Eduvo Academy Action Learning: Learning IT by Doing
Eduvo Academy Action Learning is a hands-on IT education approach that helps students learn by doing real tasks, using real lab equipment, and building practical confidence step by step. At Eduvo Acad
Quick answer
Eduvo Academy Action Learning is a hands-on IT education approach that helps students learn by doing real tasks, using real lab equipment, and building practical confidence step by step. At Eduvo Academy, it supports beginners, SPM leavers, and career changers with market-aligned curriculum, internship pathway, and clear routes into IT Support and Software Engineering.
Key Takeaways
- Learn IT by doing through practical, guided training instead of theory alone
- Build confidence with real lab equipment, troubleshooting, coding projects, and GitHub portfolio work
- Suitable for age 16 and above, with no SPM requirement for entry
- Designed for one-year programme pathways in Professional Diploma in IT Support, Professional Diploma in Software Engineering, Professional Degree in Information Technology, and Professional Degree in Software Engineering

Eduvo Academy Action Learning is designed for students who want a practical path into IT without needing prior experience. It focuses on learn IT by doing, so learners practise real tasks, solve problems, and build skills through hands-on IT training in a supportive environment. This approach is especially relevant for beginners in Sunway Velocity Kuala Lumpur and the Klang Valley who want a clearer, more structured way to prepare for IT Support and Software Engineering pathways.

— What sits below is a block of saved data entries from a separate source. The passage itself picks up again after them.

(** X10: a [close()] that runs while [connect] is suspended in its await,
    the new connection being already made, closes and forgets only the old
    connection.  When [connect] is resumed it installs the new protocol and
    starts a keep-alive task all the same, without closing anything: the
    client ends up connected although [close()] was called last.  (The
    first conjunct ties the two stretches to [connect] itself.) *)
Theorem close_during_connect_is_overridden (net : Dial -> bool)
    (info : ServerInfo) (code : string) (use_tor : UseTor) (dcv : bool)
    (proxy : option Socks5Addr) (w w1 : World) (d : Dial) :
  connect_prepare info code use_tor dcv proxy w = (Ok d, w1) ->
  net d = true ->
  let proto := fresh w1 in
  let w2 := snd (dial net d w1) in
  let w3 := snd (close w2) in
  (forall w0,
     connect net info code use_tor dcv proxy w0
     = (d' ← connect_prepare info code use_tor dcv proxy;
        p ← dial net d';
        connect_install p) w0)
  /\ fst (dial net d w1) = Ok proto
  /\ protocol (self w3) = None
  /\ connect_install proto w3
     = (Ok tt,
        {| self := set_ka_task (Some (S proto))
                     (set_protocol (Some proto) (self w3));
           futures := futures w3;
           fresh := S (S proto);
           trace := trace w3 ++
             [EvAttach proto; EvKeepalive (S proto);
              EvLog DEBUG "Connected to: %r" LogServer] |}).
Proof.
  intros _ Hnet proto w2 w3. subst proto w2 w3.
  split; [intros w0; apply connect_stretches|].
  unfold dial, new_object, close, connect_install. step. rewrite Hnet. simpl.
  split; [reflexivity|].
  destruct w1 as [[[old|] n infl subs [t|] info' code'] futs fr tr]; simpl;
    unfold emit, with_self; simpl; rewrite <- ?app_assoc; simpl;
    split; reflexivity.
Qed.
(** Over a run of tokens, an [I-] tag follows a [B-] or [I-] tag of the
    same type: in the row before it, or, for the first row, in the tag
    [previous] that set the flag. *)
Lemma token_loop_inside tokens : ∀ c in_entity previous st' rows,
  (in_entity = true → ∃ e, current_entity c = Some e
     ∧ (previous = "B-" +:+ Entity.type e ∨ previous = "I-" +:+ Entity.type e)) →
  token_loop document_text sentence sentence_offset (c, in_entity) tokens = Some (st', rows) →
  ∀ (k : nat) row ty, rows !! k = Some row → row_tag row = "I-" +:+ ty →
  match k with
  | O => in_entity = true ∧ (previous = "B-" +:+ ty ∨ previous = "I-" +:+ ty)
  | S k' => ∃ before, rows !! k' = Some before
                      ∧ (row_tag before = "B-" +:+ ty ∨ row_tag before = "I-" +:+ ty)
  end.
Proof.
  induction tokens as [|[token token_offset] tokens IH];
    intros c in_entity previous st' rows Hflag H k row ty Hk Hty.
  { injection H as <- <-. by rewrite lookup_nil in Hk. }
  cbn [token_loop] in H.
  destruct (token_step _ _ _ (c, in_entity) token token_offset) as [[[c1 f1] row0]|] eqn:Hstep;
    [|done].
  cbn [mbind option_bind] in H.
  destruct (token_loop _ _ _ (c1, f1) tokens) as [[st2 rows2]|] eqn:Hl; [|done].
  injection H as <- <-.
  pose proof (token_step_cases _ _ _ _ _ _ _ Hstep) as Hcases.
  destruct k as [|k].
  - injection Hk as ->.
    destruct Hcases as [[HO _]|(e & He & _ & _ & [HB|(HI & -> & ->)])].
    + rewrite HO in Hty. symmetry in Hty. by apply tag_I_not_O in Hty.
    + rewrite HB in Hty. symmetry in Hty. by apply tag_I_not_B in Hty.
    + split; [done|]. rewrite HI in Hty. apply tag_I_inj in Hty as <-.
      destruct (Hflag eq_refl) as (e0 & He0 & Hprev). rewrite He in He0.
      by injection He0 as <-.
  - cbn [lookup list_lookup] in Hk.
    assert (Hflag1 : f1 = true → ∃ e, current_entity c1 = Some e
              ∧ (row_tag row0 = "B-" +:+ Entity.type e ∨ row_tag row0 = "I-" +:+ Entity.type e)).
    { intros ->. destruct Hcases as [[_ ?]|(e & He & _ & _ & [HB|(HI & _ & _)])]; [done|..];
        exists e; auto. }
    pose proof (IH c1 f1 (row_tag row0) st2 rows2 Hflag1 Hl k row ty Hk Hty) as Hres.
    destruct k as [|k].
    + destruct Hres as [_ Hprev]. exists row0. by split.
    + destruct Hres as (before & Hb & Hprev). exists before. by split.
Qed.

(** The token of a row is the token of the loop, stripped. *)
Lemma token_loop_tokens tokens : ∀ st st' rows,
  token_loop document_text sentence sentence_offset st tokens = Some (st', rows) →
  Forall2 (λ t row, row_token row = strip t.1) tokens rows.
Proof.
  induction tokens as [|[token token_offset] tokens IH]; intros st st' rows H.
  - injection H as <- <-. constructor.
  - cbn [token_loop] in H.
    destruct (token_step _ _ _ st token token_offset) as [[st1 row]|] eqn:Hstep; [|done].
    cbn [mbind option_bind] in H.
    destruct (token_loop _ _ _ st1 tokens) as [[st2 rows2]|] eqn:Hl; [|done].
    injection H as <- <-. constructor; [|by eapply IH].
    unfold token_step in Hstep.
    destruct (advance _ _ _) as [c1 f1]. destruct (assign_tag _ _ _) as [tag f2].
    destruct (whitespace_marker _ _ _) as [w|]; [|done].
    cbn [mbind option_bind] in Hstep. by injection Hstep as <- <-.
Qed.

(** When no token is blank every row is written. *)
Lemma written_all tokens rows :
  Forall (λ t : string * Z, strip t.1 ≠ "") tokens →
  Forall2 (λ t row, row_token row = strip t.1) tokens rows →
  filter (λ r, written r = true) rows = rows.
Proof.
  intros Hblank Hrows. revert Hblank.
  induction Hrows as [|t row tokens rows Ht _ IH]; intros Hblank; [done|].
  apply Forall_cons in Hblank as [Hnb Hblank].
  rewrite filter_cons_True; [by rewrite IH|].
  unfold written. rewrite Ht. unfold str_len.
  destruct (strip t.1); [done|]. cbn [String.length]. apply Z.ltb_lt. lia.
Qed.

End tag_facts.

(** X8. In a sentence none of whose tokens is blank (each has a character
    left after [strip], as the tokens of [whitespace_tokenize] have), every
    row is written, and the tags written are well-formed IOB2: the first
    line never has an [I-] tag, and a line with tag [I-<type>] comes
    directly after a line with tag [B-<type>] or [I-<type>]. A blank token
    is tagged and not written, and the line after it can then open the
    sentence with [I-] (example [blank_token_hides_tag]). *)
Theorem sentence_tags_iob2 (tokenizer : string → list string * list Z)
    (document_text sentence : string) (sentence_offset : Z) (c c' : Cursor)
    (rows : list Row)
    (Hblank : Forall (λ t : string * Z, strip t.1 ≠ "")
                     (zip (tokenizer sentence).1 (tokenizer sentence).2))
    (Hrows : sentence_step tokenizer document_text c sentence sentence_offset
             = Some (c', rows)) :
  let lines := filter (λ r, written r = true) rows in
  lines = rows
  ∧ ∀ (k : nat) (row : Row) (ty : string),
      lines !! k = Some row → row_tag row = "I-" +:+ ty →
      ∃ k' before, k = S k' ∧ lines !! k' = Some before
                   ∧ (row_tag before = "B-" +:+ ty ∨ row_tag before = "I-" +:+ ty).
Proof.
  rewrite sentence_step_unfold in Hrows.
  destruct (token_loop _ _ _ _ _) as [[st rows0]|] eqn:Hl; [|done].
  cbn [mbind option_bind] in Hrows. injection Hrows as <- <-.
  assert (Hall : filter (λ r, written r = true) rows0 = rows0).
  { eapply written_all; [exact Hblank|]. by eapply token_loop_tokens. }
  cbn zeta. rewrite Hall. split; [done|]. intros k row ty Hk Hty.
  pose proof (token_loop_inside document_text sentence sentence_offset _ c false ""
                st rows0 ltac:(done) Hl k row ty Hk Hty) as Hres.
  destruct k as [|k]; [by destruct Hres|].
  destruct Hres as (before & ? & ?). by exists k, before.
Qed.

Lemma sentence_tags_iob2_witness :
  let rows := [mkOutRow "a" "O" "+"; mkOutRow "big" "B-X" "+"; mkOutRow "red" "I-X" "+";
               mkOutRow "dog" "O" "+"] in
  Forall (λ t : string * Z, strip t.1 ≠ "")
         (zip (whitespace_tokenize "a big red dog").1 (whitespace_tokenize "a big red dog").2)
  ∧ sentence_step whitespace_tokenize "a big red dog" (mkCursor (Some (Entity.mk 2 9 "X")) [])
                  "a big red dog" 0
    = Some (mkCursor None [], rows)
  ∧ filter (λ r, written r = true) rows = rows
  ∧ ∃ k' before, 2%nat = S k'
      ∧ filter (λ r, written r = true) rows !! k' = Some before
      ∧ (row_tag before = "B-" +:+ "X" ∨ row_tag before = "I-" +:+ "X").
Proof.
  intros rows.
  assert (Hblank : Forall (λ t : string * Z, strip t.1 ≠ "")
            (zip (whitespace_tokenize "a big red dog").1
                 (whitespace_tokenize "a big red dog").2)).
  { assert (Htokens : zip (whitespace_tokenize "a big red dog").1
                          (whitespace_tokenize "a big red dog").2
                      = [("a", 0); ("big", 2); ("red", 6); ("dog", 10)]) by (by vm_compute).
    rewrite Htokens. repeat constructor; by vm_compute. }
  assert (Hrun : sentence_step whitespace_tokenize "a big red dog"
                   (mkCursor (Some (Entity.mk 2 9 "X")) []) "a big red dog" 0
                 = Some (mkCursor None [], rows))
    by (by vm_compute).
  split; [exact Hblank|]. split; [exact Hrun|].
  destruct (sentence_tags_iob2 whitespace_tokenize _ _ _ _ _ _ Hblank Hrun) as [Hall Htags].
  split; [exact Hall|].
  apply (Htags 2%nat (mkOutRow "red" "I-X" "+") "X"); [by rewrite Hall|done].
Defined.

(** The sentence [ b] cut into a blank token and [b], under an entity over
    both: the blank token takes the [B-] tag and is not written, and the
    sentence is written with [I-X] on its first line. *)
Example blank_token_hides_tag :
  let tokenizer := λ _ : string, ([" "; "b"], [0; 1]) in
  let rows := [mkOutRow "" "B-X" "+"; mkOutRow "b" "I-X" "+"] in
  sentence_step tokenizer " b" (mkCursor (Some (Entity.mk 0 2 "X")) []) " b" 0
  = Some (mkCursor (Some (Entity.mk 0 2 "X")) [], rows)
  ∧ sentence_output rows = ["b I-X +" +:+ String "010" ""; String "010" ""].
Proof. by vm_compute. Qed.

(** ** Which tokens are tagged *)

Section coverage.
Variables (document_text : string).
Implicit Types (c : Cursor) (e : Entity) (tokens : list (string * Z)) (rows : list Row)
               (all : list Entity).

(** Dropping the finished entities removes from the front of the cursor
    entities that end at or before [offset], and stops at one that ends
    after it. *)
Lemma skip_finished_spec offset entities : ∀ current,
  ∃ dropped,
    cursor_entities (mkCursor current entities)
    = dropped ++ cursor_entities (skip_finished offset current entities)
    ∧ Forall (λ d, Entity.stop d <= offset) dropped
    ∧ ∀ e, current_entity (skip_finished offset current entities) = Some e →
           offset < Entity.stop e.
Proof.
  induction entities as [|e' entities IH]; intros [e|]; cbn [skip_finished];
    try (exists []; split; [done|]; split; [constructor|done]).
  - destruct (Z.geb_spec offset (Entity.stop e)).
    + exists [e]. split; [done|]. split; [by repeat constructor|done].
    + exists []. split; [done|]. split; [constructor|]. by intros ? [= <-].
  - destruct (Z.geb_spec offset (Entity.stop e)).
    + destruct (IH (Some e')) as (dropped & Heq & Hdrop & Hcur).
      exists (e :: dropped). split; [|split; [by constructor; [lia|]|done]].
      unfold cursor_entities in *. cbn [current_entity pending] in *. by rewrite Heq.
    + exists []. split; [done|]. split; [constructor|]. by intros ? [= <-].
Qed.

Lemma advance_spec offset c in_entity :
  ∃ dropped,
    cursor_entities c = dropped ++ cursor_entities (advance offset c in_entity).1
    ∧ Forall (λ d, Entity.stop d <= offset) dropped
    ∧ ∀ e, current_entity (advance offset c in_entity).1 = Some e → offset < Entity.stop e.
Proof.
  unfold advance. destruct c as [[e|] entities]; cbn [current_entity pending].
  - destruct (Z.geb_spec offset (Entity.stop e)); cbn [fst].
    + apply skip_finished_spec.
    + exists []. split; [done|]. split; [constructor|]. by intros ? [= <-].
  - exists []. split; [done|]. split; [constructor|done].
Qed.

Lemma token_step_unfold sentence sentence_offset c in_entity token token_offset st' row :
  token_step document_text sentence sentence_offset (c, in_entity) token token_offset
  = Some (st', row) →
  st'.1 = (advance (sentence_offset + token_offset) c in_entity).1
  ∧ (row_tag row, st'.2)
    = assign_tag (sentence_offset + token_offset)
                 (current_entity (advance (sentence_offset + token_offset) c in_entity).1)
                 (advance (sentence_offset + token_offset) c in_entity).2.
Proof.
  unfold token_step. cbn [fst snd].
  destruct (advance _ c in_entity) as [c1 f1]. cbn [fst snd].
  destruct (assign_tag _ (current_entity c1) f1) as [tag f2].
  destruct (whitespace_marker _ _ _) as [w|]; [|done].
  cbn [mbind option_bind]. by intros [= <- <-].
Qed.

Lemma chain_app_r (es1 es2 : list Entity) : chain (es1 ++ es2) → chain es2.
Proof. unfold chain. induction es1 as [|a es1 IH]; [done|]. intros H. apply IH. by inversion H. Qed.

What is Eduvo Academy Action Learning?
Eduvo Academy Action Learning is a practical learning approach where students build IT skills by doing real tasks, solving real problems, and reflecting on their work. In simple terms, it means learn IT by doing instead of relying only on lectures and notes.
Direct definition
This approach is built for beginners who need a clear, guided way to understand IT from the ground up. Students work through structured activities such as setting up devices, identifying system issues, testing solutions, writing code, and reviewing what worked and what needs improvement. That makes the learning process more active, more memorable, and easier to connect to workplace expectations.

For the provider, this method is used in a way that supports different entry points, including no SPM requirement and age 16 and above learners who want a practical start in tech. It also fits a one-year programme structure that can lead into pathways such as Professional Diploma in IT Support, Professional Diploma in Software Engineering, Professional Degree in Information Technology, and Professional Degree in Software Engineering.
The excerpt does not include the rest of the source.